So great an enlargement of the political and municipal franchise would have been incompatible with the maintenance of religious disqualifications, which had originated in the narrower polity of a former age. Of these, however, the greater part had already disappeared before the reign of William IV. În 1828, the repeal of the Corporation and Test Acts had been forced upon the Government by Lord John Russell and a majority of the House of Commons. This measure was regarded, at the time, as a sure forerunner of the repeal of the Catholic disabilities; and the next Session was signalised by the passing of the great Act of Catholic Emancipation. This just and necessary measure had occupied the attention of William Pitt, and of the most eminent statesmen of George III.; but the personal influence of the sovereign, and the repugnance of a Protestant Church and people to the Roman Catholic faith, had long opposed insuperable obstacles to its adoption. Public opinion, as yet uninstructed, and misled by sectarian prejudice and political suspicions, no longer, if ever, warranted, had been more decidedly adverse to Catholic Emancipation than Parliament itself. Before the Duke of Wellington and Sir Robert Peel had yielded to their fears for the tranquillity of Ireland, the propriety of conceding the claims of the Catholics had been four times acknowledged by the House of Commons; and the Lords, who, in 1828, had refused their assent to a resolution of the Lower House, by a majority of 45, agreed to the Relief Act, in 1829, by a majority of 100. Public opinion, however, had not undergone a similar conversion. Petitions, in thousands, remonstrated against the Bill; and Churchmen and Dissenters vied with one another in denouncing it. Not only the law itself, but the circumstances under which it was passed, caused a disruption of the old Tory party, and converted many of them into sulky reformers: and thus the Relief Act, which established the great principle of civil and religious liberty, destroyed the power of that political party which had always been opposed to it. In consideration of their agreement on this one point, the English people had hitherto been willing to waive many of their objections to the Tories.

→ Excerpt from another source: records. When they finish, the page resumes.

(** A request the hook lets through to the partial update of row 2. *)
Definition patch_request : request :=
  {| method := "PATCH"; path := "/parts/2"; endpoint := Some "modify_part";
     view_id := 2; args_type := None;
     get_json := {[ "price" := JInt 90 ]} |}.

(** The same request sent with the method HEAD. *)
Definition head_request : request :=
  {| method := "HEAD"; path := "/parts/2"; endpoint := Some "modify_part";
     view_id := 2; args_type := None;
     get_json := {[ "price" := JInt 90 ]} |}.

(** ** Further vocabulary *)

(** The row the nine keys of a payload describe; a key the payload lacks
    gives a null column. *)
Definition part_of_payload (d : payload) : Part :=
  {| name := dict_get d "name";
     type := dict_get d "type";
     release_date := dict_get d "release_date";
     core_clock := dict_get d "core_clock";
     boost_clock := dict_get d "boost_clock";
     clock_unit := dict_get d "clock_unit";
     price := dict_get d "price";
     TDP := dict_get d "TDP";
     part_no := dict_get d "part_no" |}.

(** A value is a string. *)
Definition is_str (v : json) : bool :=
  match v with JStr _ => true | _ => false end.

(** The replies of the writing handlers that succeed. *)
Definition created (id : Z) : outcome :=
  Response (JObj [("status", JInt 0); ("message", JStr "New part added");
                  ("id", JInt id)]) 200.

Definition updated : outcome :=
  Response (JObj [("status", JInt 0); ("message", JStr "Part details updated")])
           200.

Definition modified : outcome :=
  Response (JObj [("status", JInt 0); ("message", JStr "Part modified")]) 200.

Definition deleted : outcome :=
  Response (JObj [("status", JInt 0); ("message", JStr "Part deleted")]) 200.

(** The body of a listing with no part in it. *)
Definition empty_listing : outcome :=
  Response (JObj [("status", JInt 0); ("total", JInt 0);
                  ("average_price", JInt 0); ("parts", JArr [])]) 200.

(** The payload of a create that is accepted. *)
Definition valid_create (d : payload) : Prop :=
  missing_from d = [] ∧ d !! "id" = None ∧
  (d !! "type" = Some (JStr "CPU") ∨ d !! "type" = Some (JStr "GPU")).

(** The payload of a full update that is accepted: every required field, no
    "id", and a type that is a false value or a string reading CPU or GPU
    in upper case. *)
Definition valid_update (d : payload) : Prop :=
  missing_from d = [] ∧ d !! "id" = None ∧
  (truthy (dict_get d "type") = false ∨
   ∃ s, d !! "type" = Some (JStr s) ∧ in_strs (upper s) ["CPU"; "GPU"] = true).

(** The payload of a partial update that is accepted: no "id", and no type
    or one that is a string reading cpu or gpu in lower case. *)
Definition valid_patch (d : payload) : Prop :=
  d !! "id" = None ∧
  (d !! "type" = None ∨
   ∃ s, d !! "type" = Some (JStr s) ∧ in_strs (lower s) ["cpu"; "gpu"] = true).

(** A field of the body of a reply. *)
Definition field (k : string) (o : outcome) : option json :=
  match o with
  | Response (JObj l) _ => getitem l k
  | _ => None
  end.

(** Two payloads agree on the ten keys the handlers look at. *)
Definition same_known_keys (d d' : payload) : Prop :=
  ∀ k, In k ("id" :: recognized_keys) → d' !! k = d !! k.
(** * Properties *)

(** ** Dicts and required fields *)

Lemma has_key_true (k : string) (d : payload) :
  has_key k d = true ↔ is_Some (d !! k).
Proof. unfold has_key. apply bool_decide_eq_true. Qed.

Lemma has_key_false (k : string) (d : payload) :
  has_key k d = false ↔ d !! k = None.
Proof.
  unfold has_key. rewrite bool_decide_eq_false. symmetry. apply eq_None_not_Some.
Qed.

Lemma nonempty_false {A} (l : list A) : nonempty l = false ↔ l = [].
Proof. destruct l; simpl; split; congruence. Qed.

(** No field is missing exactly when each required key has a value. *)
Lemma missing_from_nil (d : payload) :
  missing_from d = [] ↔ ∀ f, In f required_fields → is_Some (d !! f).
Proof.
  unfold missing_from. split.
  - intros Hnil f Hf.
    destruct (has_key f d) eqn:Hk; [by apply has_key_true|].
    assert (In f (List.filter (λ field, negb (has_key field d)) required_fields))
      as Hin by (apply filter_In; rewrite Hk; auto).
    rewrite Hnil in Hin. destruct Hin.
  - intros Hall.
    destruct (List.filter _ required_fields) as [|f l] eqn:Hfil; [done|].
    assert (In f (f :: l)) as Hin by (left; reflexivity).
    rewrite <- Hfil in Hin. apply filter_In in Hin as [Hreq Hneg].
    apply Hall, has_key_true in Hreq. rewrite Hreq in Hneg. discriminate.
Qed.

(** A missing required key shows in the list of missing fields. *)
Lemma missing_from_cons (d : payload) (f : string) :
  In f required_fields → d !! f = None → nonempty (missing_from d) = true.
Proof.
  intros Hreq Hnone.
  destruct (nonempty (missing_from d)) eqn:Hne; [done|].
  apply nonempty_false in Hne.
  destruct (proj1 (missing_from_nil d) Hne f Hreq) as [v Hv]. congruence.
Qed.

(** The eight values of a payload with no field missing. *)
Lemma complete_lookups (d : payload) :
  missing_from d = [] →
  ∃ v1 v2 v3 v4 v5 v6 v7 v8,
    d !! "name" = Some v1 ∧ d !! "type" = Some v2 ∧
    d !! "release_date" = Some v3 ∧ d !! "core_clock" = Some v4 ∧
    d !! "clock_unit" = Some v5 ∧ d !! "price" = Some v6 ∧
    d !! "TDP" = Some v7 ∧ d !! "part_no" = Some v8.
Proof.
  intros Hc. pose proof (proj1 (missing_from_nil d) Hc) as Hall.
  destruct (Hall "name") as [v1 H1]; [simpl; tauto|].
  destruct (Hall "type") as [v2 H2]; [simpl; tauto|].
  destruct (Hall "release_date") as [v3 H3]; [simpl; tauto|].
  destruct (Hall "core_clock") as [v4 H4]; [simpl; tauto|].
  destruct (Hall "clock_unit") as [v5 H5]; [simpl; tauto|].
  destruct (Hall "price") as [v6 H6]; [simpl; tauto|].
  destruct (Hall "TDP") as [v7 H7]; [simpl; tauto|].
  destruct (Hall "part_no") as [v8 H8]; [simpl; tauto|].
  by exists v1, v2, v3, v4, v5, v6, v7, v8.
Qed.

(** ** The loop of the partial update *)

Lemma merged_empty (part : Part) : merged part ∅ = part.
Proof. destruct part. reflexivity. Qed.

Lemma modify_field_merged (part : Part) (m : payload) (k : string) (v : json) :
  m !! k = None →
  modify_field k v (merged part m) = merged part (<[k := v]> m).
Proof.
  intros Hk. unfold modify_field.
  repeat match goal with
         | |- context [String.eqb k ?s] =>
             destruct (String.eqb_spec k s) as [->|];
             [unfold merged;
              rewrite lookup_insert_eq, !lookup_insert_ne by done;
              simpl; rewrite ?Hk; reflexivity|]
         end.
  unfold merged. by rewrite !lookup_insert_ne by done.
Qed.

Lemma map_fold_modify_field (part : Part) (data : payload) :
  map_fold modify_field part data = merged part data.
Proof.
  apply (map_fold_weak_ind (λ r m, r = merged part m)).
  - symmetry. apply merged_empty.
  - intros k v m r Hk ->. by apply modify_field_merged.
Qed.

(** ** What a successful update writes *)

Lemma update_part_success (db : table) (id : Z) (data : payload) :
  status_code (update_part db id data).2 = 200 →
  ∃ part v1 v2 v3 v4 v5 v6 v7 v8,
    db !! id = Some part ∧
    data !! "name" = Some v1 ∧ data !! "type" = Some v2 ∧
    data !! "release_date" = Some v3 ∧ data !! "core_clock" = Some v4 ∧
    data !! "clock_unit" = Some v5 ∧ data !! "price" = Some v6 ∧
    data !! "TDP" = Some v7 ∧ data !! "part_no" = Some v8 ∧
    (update_part db id data).1
    = <[id := Build_Part v1 v2 v3 v4 (dict_get data "boost_clock")
                         v5 v6 v7 v8]> db.
Proof.
  unfold update_part.
  destruct (db !! id) as [part|] eqn:Hid; [|discriminate].
  destruct (has_key "id" data); [discriminate|].
  destruct (nonempty (missing_from data)) eqn:Hm; [discriminate|].
  apply nonempty_false, complete_lookups in Hm
    as (v1 & v2 & v3 & v4 & v5 & v6 & v7 & v8
        & H1 & H2 & H3 & H4 & H5 & H6 & H7 & H8).
  rewrite H1, H2, H3, H4, H5, H6, H7, H8.
  match goal with
  | |- context [match ?c with Some _ => _ | None => _ end] =>
      destruct c as [b|]; [destruct b|]; try discriminate
  end.
  intros _. exists part, v1, v2, v3, v4, v5, v6, v7, v8.
  repeat split; try done.
Qed.

Lemma modify_part_success (db : table) (id : Z) (data : payload) :
  status_code (modify_part db id data).2 = 200 →
  ∃ part, db !! id = Some part ∧
          (modify_part db id data).1 = <[id := merged part data]> db.
Proof.
  unfold modify_part.
  destruct (db !! id) as [part|] eqn:Hid; [|discriminate].
  destruct (has_key "id" data); [discriminate|].
  match goal with
  | |- context [match ?c with Some _ => _ | None => _ end] =>
      destruct c as [b|]; [destruct b|]; try discriminate
  end.
  intros _. exists part. split; [done|].
  simpl. by rewrite map_fold_modify_field.
Qed.

(** ** Unknown ids *)

(** C7: for an id with no row in the table, fetching, full update, partial
    update and delete each answer 404 with the body
    [{"status": 1, "message": "Part not found."}], and the writing handlers
    hand back the very table they were given. *)
Theorem unknown_id_not_found (db : table) (id : Z) (data : payload) :
  db !! id = None →
  part_not_found
  = Response (JObj [("status", JInt 1); ("message", JStr "Part not found.")])
             404 ∧
  get_part_by_id db id = part_not_found ∧
  update_part db id data = (db, part_not_found) ∧
  modify_part db id data = (db, part_not_found) ∧
  delete_part db id = (db, part_not_found).
Proof.
  intros Hid.
  unfold get_part_by_id, update_part, modify_part, delete_part.
  rewrite Hid. repeat split.
Qed.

This object now ceased, while a new era in our legislative history was about to commence, which these events contributed to introduce.

There were still other civil disabilities to be removed. The Oath of Supremacy had excluded the Roman Catholics from Parliament; and now the case of Quakers, Moravians, Separatists, and some other Dissenters who objected to any form of oath, claimed to be considered. Their conscientious scruples were respected, and they were held entitled to take their seats in Parliament, on making a declaration to the same effect as the oaths prescribed by law. Unfortunately less respect has been shown to the conscience of the Jew. In 1830, Mr. Robert Grant brought in a Bill to remove the civil disabilities of the Jews; but it was thrown out by the Commons on the Second Reading. In 1841, a Bill for the admission of Jews to corporate offices was passed by the Commons, but rejected by the Lords. That body, however, usually appears open to conviction, sooner or later,-especially when a measure comes before them recommended by a statesman whose opinion they have been in the habit of accepting. Thus, in 1845, Lord Lyndhurst proposed and easily carried a Bill, by which the exclusion of Jews from municipal offices was removed. They had, indeed, been excluded by an accident rather than by any deliberate act of the Legislature. The declaration required by the Corporation and Test Act contained seven words, 'upon the 'true faith of a Christian,' which no Jew could possibly have uttered, except in a non-natural sense;' and thus he found himself deprived of a privilege which his fellow-subjects, of all other religious denominations, enjoyed. These same words in the Oath of Abjuration, are the occasion of the continued disqualification of the Jews from sitting in Parliament. Again and again have the Commons sent up Bills to the other House for clearing our Statute-Book of this religious disqualification; but, for the fifth time, the Lords have, in the last Session, persisted in their refusal.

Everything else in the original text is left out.